Never mind that US intelligence officials outline from time to time that they don’t consider such a scenario to be part of Russian strategic planning. Western Europe’s elites think they know President Vladimir Putin better than their American friends.
But if you start from such a false premise, then yes, there is no alternative but to support Ukraine in every possible way. And, of course, lift restrictions on the use of weapons. And possibly even send more specialists who know how to use them. And perhaps eventually send combat units from individual NATO member states directly to Ukraine.
There is an important point to be made here. Whether or not the Western European establishment genuinely believes that Russian tanks will roll across Europe is becoming less important with each round of escalation. The need to build a political narrative and look capable to one’s own electorate doesn’t allow for backtracking. And when French President Emmanuel Macron initially announced the possibility of sending a French contingent for the sake of a headline, as he is prone to do, it was impossible for him to go back on what he had said.
The same Macron, followed by members of his government, found an explanation for his own statements in the need to create an atmosphere of “strategic ambiguity.” Let the Russians fret over what we mean and be afraid. Such a technique is used in war gaming, but it usually implies or precedes a state of direct and very sharp confrontation. So the assumption that this can be avoided by such tactics is obviously wrong. That is why the US, which understands the level of responsibility better, is not particularly inclined to play this game now.

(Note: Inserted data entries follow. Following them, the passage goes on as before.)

Definition value_methods_qthelp_0_s10 : list signature_row :=
  [
    Sig [VALUE_TYPE_QTHELP_QHELPFILTERDATA] "swap" [PValue QHelpFilterData] RVoid [On QHelpFilterData];
    Sig [] "title" [] RString [On QHelpContentItem; On QHelpSearchResult];
    Sig [VALUE_TYPE_QTCORE_QURL] "url" [] (RValue QUrl) [On QHelpContentItem; On QHelpSearchResult];
    Sig [VALUE_TYPE_QTCORE_QVERSIONNUMBER] "version" [] (RValue QVersionNumber) [On QCompressedHelpInfo];
    Sig [VALUE_TYPE_QTCORE_QVERSIONNUMBER] "versions" [] (RList (IValue QVersionNumber)) [On
        QHelpFilterData]
  ].

Definition value_methods_qthelp_0_types : list string :=
  [
    QCompressedHelpInfo;
    QHelpContentItem;
    QHelpFilterData;
    QHelpSearchResult
  ].

Definition value_methods_qthelp_0 : method_shard :=
  MethodShard QtHelp "KRY_QT6_NATIVE_METHODS_QTHELP_"
    (value_methods_qthelp_0_i0)
    (value_methods_qthelp_0_s0 ++ value_methods_qthelp_0_s10)
    value_methods_qthelp_0_types.
(* ===== verification/ValueMethodsNetwork.v ===== *)
(** Rows of the shards of generated_value_methods: qtbluetooth_0, qtbluetooth_1, qtdbus_0,
    qtdbus_1, qtnetwork_0, qtnetwork_1, qtnetwork_2, qtnetwork_3, qtnetwork_4, qtnetworkauth_0,
    qtnfc_0, qtpositioning_0, qtpositioning_1, qtserialport_0, qtwebenginecore_0,
    qtwebenginecore_1, qtwebsockets_0. *)
From S2P Require Import Names.

(** * Definitions *)

Definition value_methods_qtbluetooth_0_i0 : list include :=
  [
    ClassInclude QtBluetooth QBluetoothAddress QBluetoothAddress;
    ClassInclude QtBluetooth QBluetoothDeviceInfo QBluetoothDeviceInfo;
    ClassInclude QtBluetooth QBluetoothHostInfo QBluetoothHostInfo;
    ClassInclude QtBluetooth QBluetoothServiceInfo QBluetoothServiceInfo;
    ClassInclude QtBluetooth QBluetoothUuid QBluetoothUuid;
    ClassInclude QtBluetooth QLowEnergyAdvertisingData QLowEnergyAdvertisingData;
    ClassInclude QtBluetooth QLowEnergyAdvertisingParameters QLowEnergyAdvertisingParameters;
    ClassInclude QtBluetooth QLowEnergyCharacteristic QLowEnergyCharacteristic;
    TypeInclude QtBluetooth QBluetoothDeviceInfo TYPE_QTBLUETOOTH_QBLUETOOTHDEVICEINFO;
    TypeInclude QtBluetooth QBluetoothServiceInfo TYPE_QTBLUETOOTH_QBLUETOOTHSERVICEINFO;
    TypeInclude QtBluetooth QLowEnergyAdvertisingData TYPE_QTBLUETOOTH_QLOWENERGYADVERTISINGDATA;
    TypeInclude QtBluetooth QLowEnergyAdvertisingParameters
        TYPE_QTBLUETOOTH_QLOWENERGYADVERTISINGPARAMETERS;
    TypeInclude QtBluetooth QBluetoothAddress VALUE_TYPE_QTBLUETOOTH_QBLUETOOTHADDRESS;
    TypeInclude QtBluetooth QBluetoothDeviceInfo VALUE_TYPE_QTBLUETOOTH_QBLUETOOTHDEVICEINFO;
    TypeInclude QtBluetooth QBluetoothUuid VALUE_TYPE_QTBLUETOOTH_QBLUETOOTHUUID;
    TypeInclude QtBluetooth QLowEnergyAdvertisingData VALUE_TYPE_QTBLUETOOTH_QLOWENERGYADVERTISINGDATA;
    TypeInclude QtBluetooth QLowEnergyAdvertisingParameters
        VALUE_TYPE_QTBLUETOOTH_QLOWENERGYADVERTISINGPARAMETERS;
    TypeInclude QtBluetooth QLowEnergyDescriptor VALUE_TYPE_QTBLUETOOTH_QLOWENERGYDESCRIPTOR;
    TypeInclude QtCore QByteArray VALUE_TYPE_QTCORE_QBYTEARRAY
  ].

Definition value_methods_qtbluetooth_0_s0 : list signature_row :=
  [
    Sig [VALUE_TYPE_QTBLUETOOTH_QBLUETOOTHADDRESS] "address" [] (RValue QBluetoothAddress) [On
        QBluetoothDeviceInfo; On QBluetoothHostInfo];
    Sig [] "clear" [] RVoid [On QBluetoothAddress];
    Sig [VALUE_TYPE_QTBLUETOOTH_QLOWENERGYDESCRIPTOR] "clientCharacteristicConfiguration" [] (RValue
        QLowEnergyDescriptor) [On QLowEnergyCharacteristic];
    Sig [VALUE_TYPE_QTBLUETOOTH_QBLUETOOTHUUID; VALUE_TYPE_QTBLUETOOTH_QLOWENERGYDESCRIPTOR] "descriptor"
        [PValue QBluetoothUuid] (RValue QLowEnergyDescriptor) [On QLowEnergyCharacteristic];
    Sig [VALUE_TYPE_QTBLUETOOTH_QLOWENERGYDESCRIPTOR] "descriptors" [] (RList (IValue
        QLowEnergyDescriptor)) [On QLowEnergyCharacteristic];
    Sig [VALUE_TYPE_QTBLUETOOTH_QBLUETOOTHDEVICEINFO] "device" [] (RValue QBluetoothDeviceInfo) [On
        QBluetoothServiceInfo];
    Sig [VALUE_TYPE_QTBLUETOOTH_QBLUETOOTHUUID] "deviceUuid" [] (RValue QBluetoothUuid) [On
        QBluetoothDeviceInfo];
    Sig [TYPE_QTBLUETOOTH_QLOWENERGYADVERTISINGDATA] "discoverability" [] (RMeta
        QLowEnergyAdvertisingData_Discoverability) [On QLowEnergyAdvertisingData];
    Sig [TYPE_QTBLUETOOTH_QLOWENERGYADVERTISINGPARAMETERS] "filterPolicy" [] (RMeta
        QLowEnergyAdvertisingParameters_FilterPolicy) [On QLowEnergyAdvertisingParameters]
  ].

Definition value_methods_qtbluetooth_0_s9 : list signature_row :=
  [
    Sig [] "includePowerLevel" [] RBool [On QLowEnergyAdvertisingData];
    Sig [] "isCached" [] RBool [On QBluetoothDeviceInfo];
    Sig [] "isComplete" [] RBool [On QBluetoothServiceInfo];
    Sig [] "isNull" [] RBool [On QBluetoothAddress];
    Sig [] "isRegistered" [] RBool [On QBluetoothServiceInfo];
    Sig [] "isValid" [] RBool [On QBluetoothDeviceInfo; On QBluetoothServiceInfo; On
        QLowEnergyCharacteristic];
    Sig [] "localName" [] RString [On QLowEnergyAdvertisingData];
    Sig [TYPE_QTBLUETOOTH_QBLUETOOTHDEVICEINFO] "majorDeviceClass" [] (RMeta
        QBluetoothDeviceInfo_MajorDeviceClass) [On QBluetoothDeviceInfo];
    Sig [VALUE_TYPE_QTCORE_QBYTEARRAY] "manufacturerData" [] (RValue QByteArray) [On
        QLowEnergyAdvertisingData];
    Sig [] "maximumInterval" [] RDouble [On QLowEnergyAdvertisingParameters];
    Sig [] "minimumInterval" [] RDouble [On QLowEnergyAdvertisingParameters]
  ].

Definition value_methods_qtbluetooth_0_s20 : list signature_row :=
  [
    Sig [] "minimumSize" [] RDouble [On QBluetoothUuid];
    Sig [TYPE_QTBLUETOOTH_QLOWENERGYADVERTISINGPARAMETERS] "mode" [] (RMeta
        QLowEnergyAdvertisingParameters_Mode) [On QLowEnergyAdvertisingParameters];
    Sig [] "name" [] RString [On QBluetoothDeviceInfo; On QBluetoothHostInfo; On QLowEnergyCharacteristic];
    Sig [] "protocolServiceMultiplexer" [] RDouble [On QBluetoothServiceInfo];
    Sig [VALUE_TYPE_QTCORE_QBYTEARRAY] "rawData" [] (RValue QByteArray) [On QLowEnergyAdvertisingData];
    Sig [VALUE_TYPE_QTBLUETOOTH_QBLUETOOTHADDRESS] "registerService" [PValue QBluetoothAddress] RBool [On
        QBluetoothServiceInfo];
    Sig [] "serverChannel" [] RDouble [On QBluetoothServiceInfo];
    Sig [VALUE_TYPE_QTBLUETOOTH_QBLUETOOTHUUID] "serviceClassUuids" [] (RList (IValue QBluetoothUuid)) [On
        QBluetoothServiceInfo];
    Sig [VALUE_TYPE_QTBLUETOOTH_QBLUETOOTHUUID; VALUE_TYPE_QTCORE_QBYTEARRAY] "serviceData" [PValue
        QBluetoothUuid] (RValue QByteArray) [On QBluetoothDeviceInfo];
    Sig [] "serviceDescription" [] RString [On QBluetoothServiceInfo]
  ].

Definition value_methods_qtbluetooth_0_s30 : list signature_row :=
  [
    Sig [VALUE_TYPE_QTBLUETOOTH_QBLUETOOTHUUID] "serviceIds" [] (RList (IValue QBluetoothUuid)) [On
        QBluetoothDeviceInfo];
    Sig [] "serviceName" [] RString [On QBluetoothServiceInfo];
    Sig [] "serviceProvider" [] RString [On QBluetoothServiceInfo];
    Sig [VALUE_TYPE_QTBLUETOOTH_QBLUETOOTHUUID] "serviceUuid" [] (RValue QBluetoothUuid) [On
        QBluetoothServiceInfo];
    Sig [VALUE_TYPE_QTBLUETOOTH_QBLUETOOTHUUID] "serviceUuids" [] (RList (IValue QBluetoothUuid)) [On
        QBluetoothDeviceInfo];
    Sig [VALUE_TYPE_QTBLUETOOTH_QBLUETOOTHUUID] "services" [] (RList (IValue QBluetoothUuid)) [On
        QLowEnergyAdvertisingData];
    Sig [VALUE_TYPE_QTBLUETOOTH_QBLUETOOTHADDRESS] "setAddress" [PValue QBluetoothAddress] RVoid [On
        QBluetoothHostInfo];
    Sig [] "setCached" [PBool] RVoid [On QBluetoothDeviceInfo];
    Sig [VALUE_TYPE_QTBLUETOOTH_QBLUETOOTHDEVICEINFO] "setDevice" [PValue QBluetoothDeviceInfo] RVoid [On
        QBluetoothServiceInfo]
  ].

The story of the acute phase of the military conflict in Ukraine has seen a constant raising of the ceiling of the possible and lowering of the risk threshold by the West. If Western strategists had been told in the spring of 2022 what the extent of their involvement would be by the spring of 2024, they probably wouldn’t have believed it. But the course is linear, which means there is no reason to expect a different dynamic. In other words, everything that is first discussed as a hypothetical escalation will eventually become real. Both in terms of the use of weapons and deployment of troops.
What to do in such a situation? The time for strategic ambiguity is over, as is the increasingly ritualized talk of ‘red lines’. At the very least, Russia needs to be very clear about the steps it will take in response to NATO’s actions. Vagueness only encourages flip-flopping and fosters a sense of impunity.